Viernes, 1 de febrero de 2013 | Hoy
RESCATES
Marianne Oswald 1901-1985
Por Marisa Avigliano
La garganta cortada al medio por una cirugía de tiroides, la voz espesa, la voz ruda. La que canta es Sarah Alice Bloch –el nombre con el que Marianne nació–, la franco alemana que aguantó la adolescencia en un asilo para huérfanos muniqués y la que antes de cumplir los veinte ya solfeaba en un cabaret de Berlín. Cuando llegó el Tercer Reich se escapó puntual a París. El expresionismo alemán entraba en escena y convertía a la Ciudad Luz en la comarca ideal para verla florecer tan extravagante como pudiera. Con el pelo enredado y una modulación que contrastaba con los modales de la burguesía de los años ’30, Marianne tenía todo para que de ella sólo se dijera que era “una artista de lo decadente”. La cantante sin voz iluminaba los salones del Palace y del Bonino hasta que la contrató Le Boeuf sur le Toit, la guarida de la vanguardia. Allí estaban esperándola Prévert y Cocteau mientras Kurt Weill y Brecht saltaban de su boca dibujada. No tuvo que pasar mucho tiempo para que la dicción gruesa del dialecto interpretara por primera vez los poemas de Prévert y se adueñara de “Anna la bonne”, escrita por Cocteau especialmente para ella. Grabó entonces dos canciones “En m’en foutant” y “Pour m’avoir dit je t’aime” con el pianista Henri de Monfreid y una versión rabiosa de “La caza del niño”, un poema de Prévert (con música de Joseph Kosma) sobre el motín en la prisión infantil de Belle-Ile-en-Mer (treinta chicos maltratados por los celadores se habían escapado de la cárcel y el gobierno ofrecía una recompensa de veinte francos por cada niño capturado). También hay una Marianne para el cine –hizo siete películas si las conté bien– y hasta fue La Falourdel cuando Gina Lollobrigida, Esmeralda y Anthony Quinn, Quasimodo. Si Marianne cantaba, su decir era anterior a cualquier destino de realidad, la sardina feroz en “La grasse matinée”, su “el leve ruido del huevo duro/cascado contra el estaño de un mostrador/es terrible ese ruido/cuando resuena en la memoria/del hombre que tiene hambre”, vale como prueba. Produjo programas infantiles para la televisión francesa y escribió sobre sus años de juventud y sobre los de la resistencia. Exiliada a los Estados Unidos durante la Segunda Guerra Mundial solía presentarse en clubes nocturnos y mientras su voz se escuchaba en la radio, escribía su primer libro A small voice, publicado después en París –cuando la guerra terminó– y traducido como Yo no he aprendido a vivir con un prólogo de Jacques Prévert.

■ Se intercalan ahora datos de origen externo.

Lemma fresh_bucket_get s n b k :
  GetObject (CreateBucket (MemStore.DeleteBucket s n).1 n) b k =
  if decide (b = n) then None else GetObject s b k.
Proof.
  rewrite create_get. destruct (delete_bucket_facts s n) as (_ & _ & H1 & H2 & _).
  case_decide as Hd; [subst; apply H1|by apply H2].
Qed.

Lemma fresh_bucket_exists s n b :
  BucketExists (CreateBucket (MemStore.DeleteBucket s n).1 n) b = bool_decide (b = n) || BucketExists s b.
Proof.
  rewrite create_exists. destruct (delete_bucket_facts s n) as (_ & _ & _ & _ & H1).
  destruct (decide (b = n)) as [->|Hb]; [by rewrite bool_decide_eq_true_2|]. by rewrite H1.
Qed.

(** Whatever happens, an object found afterwards was there or is made from a file. *)
Lemma load_entries_sound ctx now es n s r s' r' e b k o :
  Forall (fun x => wf_node x.2 = true) es ->
  load_entries ctx now es n s r = (s', r', e) -> GetObject s' b k = Some o ->
  GetObject s b k = Some o \/
  exists x l, x ∈ es /\ loads b x = true /\ key_file x.2 k = Some l /\ file_object l o.
Proof.
  revert n s r. induction es as [|[name d] es IH]; intros n s r Hwf; simpl; [intros [= <- _ _]; by left|].
  apply Forall_cons in Hwf as [Hd Hwf]. simpl in Hd.
  assert (Hlift : forall P : Prop,
    (GetObject s' b k = Some o -> P \/ exists x l, x ∈ es /\ loads b x = true /\
       key_file x.2 k = Some l /\ file_object l o) ->
    GetObject s' b k = Some o -> P \/ exists x l, x ∈ (name, d) :: es /\ loads b x = true /\
       key_file x.2 k = Some l /\ file_object l o).
  { intros P HP Ho. destruct (HP Ho) as [|(x & l & Hx & Hr)]; [by left|]. right.
    exists x, l. split; [by right|done]. }
  destruct (ctx n); [intros [= <- _ _]; by left|].
  destruct (IsDir d) eqn:Hdir; simpl; [|intros Hl; apply Hlift, (IH _ _ _ Hwf Hl)].
  destruct (String.eqb_spec (TrimSpace name) EmptyString) as [Hn|Hn];
    [intros Hl; apply Hlift, (IH _ _ _ Hwf Hl)|].
  destruct (loadBucketObjects ctx d (S n)) as [n' [objs|e1]] eqn:Ho; [|intros [= <- _ _]; by left].
  destruct (load_keys _ _ _ _ _ Hd Hdir Ho) as (_ & _ & Hk).
  assert (Hput : forall s1 r1 e1,
    put_objects now (TrimSpace name) objs (CreateBucket (MemStore.DeleteBucket s (TrimSpace name)).1 (TrimSpace name)) r = (s1, r1, e1) ->
    GetObject s1 b k = Some o ->
    GetObject s b k = Some o \/ exists x l, x ∈ (name, d) :: es /\ loads b x = true /\
       key_file x.2 k = Some l /\ file_object l o).
  { intros s1 r1 e1 Hp Hg. destruct (put_objects_sound _ _ _ _ _ _ _ _ _ _ _ Hp Hg) as [Hs|Hs].
    - rewrite fresh_bucket_get in Hs. case_decide; [done|by left].
    - destruct Hs as (-> & x & t & Hx & <- & ->). right. destruct (Hk x Hx) as (l & Hl & Hb).
      exists (name, d), l. split_and!; [by left| |done|done].
      unfold loads. simpl. rewrite Hdir, String.eqb_refl. apply String.eqb_neq in Hn. by rewrite Hn. }
  destruct (put_objects now _ objs _ r) as [[s1 r1] [e1|]] eqn:Hp.
  - intros [= <- _ _]. by apply (Hput _ _ _ eq_refl).
  - intros Hl Hg. destruct (IH _ _ _ Hwf Hl Hg) as [Hs|(x & l & Hx & Hr)].
    + by apply (Hput _ _ _ eq_refl).
    + right. exists x, l. split; [by right|done].
Qed.

(** Into a store without a bound, a load that succeeds replaces the buckets it names. *)
Lemma load_entries_unbounded ctx now es n s r s' r' :
  Forall (fun x => wf_node x.2 = true) es -> maxBytes s <= 0 ->
  load_entries ctx now es n s r = (s', r', None) ->
  (forall b, BucketExists s' b = bool_decide (b ∈ loaded_names es) || BucketExists s b) /\
  (forall b k, match last_dir es b with
               | Some d => match key_file d k with
                           | Some l => exists o, GetObject s' b k = Some o /\ file_object l o
                           | None => GetObject s' b k = None
                           end
               | None => GetObject s' b k = GetObject s b k
               end).
Proof.
  unfold loaded_names.
  revert n s r. induction es as [|[name d] es IH]; intros n s r Hwf Hmax; simpl.
  { intros [= <- _]. done. }
  apply Forall_cons in Hwf as [Hd Hwf]. simpl in Hd. rewrite loaded_dirs_cons. unfold loads. simpl.
  destruct (ctx n); [done|]. destruct (IsDir d) eqn:Hdir; simpl.
  2: { intros Hl. destruct (IH _ _ _ Hwf Hmax Hl) as [H1 H2]. split; [done|].
       intros b k. specialize (H2 b k). by destruct (last_dir es b). }
  destruct (String.eqb_spec (TrimSpace name) EmptyString) as [Hn|Hn]; simpl.
  { intros Hl. destruct (IH _ _ _ Hwf Hmax Hl) as [H1 H2]. split; [done|].
    intros b k. specialize (H2 b k). destruct (last_dir es b); [done|].
    rewrite Hn. destruct (String.eqb_spec EmptyString b) as [<-|]; done. }
  destruct (loadBucketObjects ctx d (S n)) as [n' [objs|e1]] eqn:Ho; [|done].
  destruct (load_keys _ _ _ _ _ Hd Hdir Ho) as (Hnd & Hk & _).
  set (bucket := TrimSpace name) in *. set (s1 := CreateBucket (MemStore.DeleteBucket s bucket).1 bucket).
  assert (Hm1 : maxBytes s1 <= 0) by (subst s1; by rewrite create_max, delete_bucket_max).
  assert (Hb1 : BucketExists s1 bucket = true).
  { subst s1. rewrite fresh_bucket_exists. by rewrite (bool_decide_eq_true_2 (bucket = bucket)). }
  pose proof (put_objects_unbounded now bucket objs s1 r Hm1 Hb1 Hnd) as Hp.
  destruct (put_objects now bucket objs s1 r) as [[s2 r2] e]. destruct Hp as (-> & Hm2 & He2 & Hin & Hout).
  rewrite <- Hm2 in Hm1. intros Hl. destruct (IH _ _ _ Hwf Hm1 Hl) as [H1 H2]. split.
  - intros b. rewrite H1, He2. subst s1. rewrite fresh_bucket_exists. simpl.
    apply eq_true_iff_eq. rewrite !orb_true_iff, !bool_decide_eq_true, elem_of_cons. simpl. tauto.
  - intros b k. specialize (H2 b k). destruct (last_dir es b); [done|]. rewrite H2.
    destruct (String.eqb_spec bucket b) as [<-|Hb]; simpl.
    + apply String.eqb_neq in Hn. rewrite Hn. simpl. specialize (Hk k).
      destruct (key_file d k) as [l|].
      * destruct Hk as (x & Hx & <- & Hbody). destruct (Hin x Hx) as (t & ->). eexists. by split.
      * rewrite Hout by by right. subst s1. by rewrite fresh_bucket_get, decide_True.
    + rewrite Hout by by left. subst s1. by rewrite fresh_bucket_get, decide_False.
Qed.
End FolderFacts.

En el eco del lamento sin melancolía, la voz de Marianne cincela las palabras y después las retuerce buscando domicilio fijo en lunático palacio y dispuestas a vestir de reclamo cualquier consuelo.
Madame Oswald vivió en un hotel de París, en el mismo cuarto, por más de treinta años. En aquel cuarto las paredes estaban empapeladas con algunas de las obras de sus amigos Vlaminck y Leger y con las cartas de Camus y Cocteau. La mujer sola que cuando cantaba siempre hablaba –como el sacristán de Prévert que usaba el confesionario como cabina telefónica–, la “hermana de los poetas”, quizá tartamudeó más de una vez con el acento abrasivo de Sarreguemines (el lugar donde nació, antigua tierra alemana y actual región de Lorena en el nordeste francés) lo que escribió otra Marianne, “Mi corazón no es una posada”.
Murió un mes después de haber cumplido los ochenta y cuatro años en Limeil-Brévannes en el Val-de-Marne en un hospital de los suburbios parisinos.